Um worm pode ser projetado para tomar ações maliciosas após infestar um sistema, além de se auto-replicar, pode deletar arquivos em um sistema ou enviar documentos por email.

A partir disso, o worm pode tornar o computador infectado vulnerável a outros ataques e provocar danos apenas com o tráfego de rede gerado pela sua reprodução – o Mydoom, por exemplo, causou uma lentidão generalizada na Internet no pico de seu ataque.

Índice

[editar] História

O primeiro worm que atraiu grande atenção foi o Morris Worm, escrito por Robert T. Morris Jr no Laboratório de Inteligência artificial do MIT. Ele foi iniciado em 2 de novembro de 1988, e rapidamente infectou um grande número de computadores pela Internet.
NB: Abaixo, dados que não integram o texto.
(** Within [n] frames some frame ends grounded, or they all end in the
    air. *)
Lemma landed_or_airborne n s :
  (exists k, (k <= n)%nat
             /\ isGrounded (fallbackRun o (repeat (input, deltaTime) k) s)
                = true)
  \/ (forall k, (k <= n)%nat ->
                isGrounded (fallbackRun o (repeat (input, deltaTime) k) s)
                = false).
Proof.
  induction n as [| n [(k & Hk & Hlanded) | Hair]].
  - destruct (isGrounded (fallbackRun o (repeat (input, deltaTime) 0) s))
      eqn:Hstart.
    + left. exists O. split; [lia | exact Hstart].
    + right. intros k Hk. replace k with O by lia. exact Hstart.
  - left. exists k. split; [lia | exact Hlanded].
  - destruct (isGrounded (fallbackRun o (repeat (input, deltaTime) (S n)) s))
      eqn:Hnext.
    + left. exists (S n). split; [lia | exact Hnext].
    + right. intros k Hk.
      destruct (Nat.eq_dec k (S n)) as [-> | Hneq]; [exact Hnext |].
      apply Hair. lia.
Qed.

(** A number of frames after which the free fall is below the resting
    height. *)
Lemma free_fall_bound (y v : R) :
  0 < deltaTime ->
  exists n : nat,
    (1 <= n)%nat
    /\ y + INR n * v * deltaTime
       - 981 / 200 * deltaTime * deltaTime * INR n * (INR n + 1) < 1.
Proof.
  intros Hdt.
  set (A := 981 / 200 * deltaTime * deltaTime).
  assert (HA : 0 < A) by (unfold A; nra).
  set (M := (Rabs (v * deltaTime) + Rabs y + 1) / A).
  pose proof (Rabs_pos (v * deltaTime)) as Hv.
  pose proof (Rabs_pos y) as Hy.
  assert (HM : 0 < M) by (apply Rdiv_lt_0_compat; lra).
  destruct (archimed M) as [Hup _].
  assert (Hz : (0 <= up M)%Z) by (apply le_IZR; lra).
  exists (Z.to_nat (up M)).
  assert (Hn : INR (Z.to_nat (up M)) = IZR (up M)).
  { rewrite INR_IZR_INZ, Z2Nat.id by exact Hz. reflexivity. }
  assert (Hone : (1 <= Z.to_nat (up M))%nat).
  { apply INR_lt. rewrite Hn. cbn [INR]. lra. }
  split; [exact Hone |].
  set (n := INR (Z.to_nat (up M))) in *.
  assert (Hn1 : 1 <= n).
  { unfold n. change 1 with (INR 1). apply le_INR. exact Hone. }
  assert (Hbig : Rabs (v * deltaTime) + Rabs y + 1 < A * n).
  { rewrite Hn. unfold M in Hup.
    apply (Rmult_lt_compat_l A) in Hup; [| exact HA].
    replace (A * ((Rabs (v * deltaTime) + Rabs y + 1) / A))
      with (Rabs (v * deltaTime) + Rabs y + 1) in Hup by (field; lra).
    exact Hup. }
  pose proof (Rle_abs (v * deltaTime)) as Hvabs.
  pose proof (Rle_abs y) as Hyabs.
  fold A.
  assert (Hterm : n * v * deltaTime <= n * Rabs (v * deltaTime)) by nra.
  assert (Hsquare : (Rabs (v * deltaTime) + Rabs y + 1) * n <= A * n * n)
    by nra.
  nra.
Qed.

Lemma lands_from_the_air s :
  0 < deltaTime ->
  exists n,
    isGrounded (fallbackRun o (repeat (input, deltaTime) n) s) = true.
Proof.
  intros Hdt.
  destruct (free_fall_bound (V3.y (position s)) (V3.y (velocity s)) Hdt)
    as (n & Hone & Hbelow).
  destruct (landed_or_airborne n s) as [(k & _ & Hlanded) | Hair].
  - exists k. exact Hlanded.
  - exfalso.
    destruct (free_fall n s Hair) as [_ Hy]. cbv zeta in Hy.
    destruct n as [| n]; [lia |].
    rewrite fallbackRun_repeat_succ in Hy.
    destruct (fallback_floor o input deltaTime
                (fallbackRun o (repeat (input, deltaTime) n) s))
      as [Hfloor _].
    lra.
Qed.
End Landing.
Ele se propagou através de uma série de erros no BSD Unix e seus similares. Morris foi condenado a prestar 400 horas de serviços à comunidade e pagar uma multa de US$10.000

[editar] Backdoors

Os worms Sobig e Mydoom instalaram backdoors (brechas) nos computadores, tornando-os abertos a ataques via Internet. Estes computadores "zumbis" são utilizados para enviar emails (spams) ou para atacar endereços de sites da Internet. Acredita-se que spammers (pessoas que enviam spams) pagam para a criação destes worms [1][2], e criadores de worms já foram apanhados vendendo listas de endereços IP de máquinas infectadas.[3] Outros tentam afetar empresas com ataques DDOS propositais. [4] As brechas podem também ser exploradas por outros worms, como o Doomjuice, que se espalha utilizando uma brecha aberta pelo Mydoom.[5]

[editar] Worms úteis

Os worms podem ser úteis: a família de worms Nachi, por exemplo, tentava buscar e instalar patches do site da Microsoft para corrigir diversas vulnerabilidades no sistema (as mesmas vulnerabilidades que eles exploravam). Isto eventualmente torna os sistema atingidos mais seguros, mas gera um tráfego na rede considerável — frequentemente maior que o dos worms que eles estão protegendo — causam reboots da máquina no processo de aplicação do patch e, talvez o mais importante, fazem o seu trabalho sem a permissão do usuário do computador. Por isto, muitos especialistas de segurança desprezam os worms, independentemente do que eles fazem.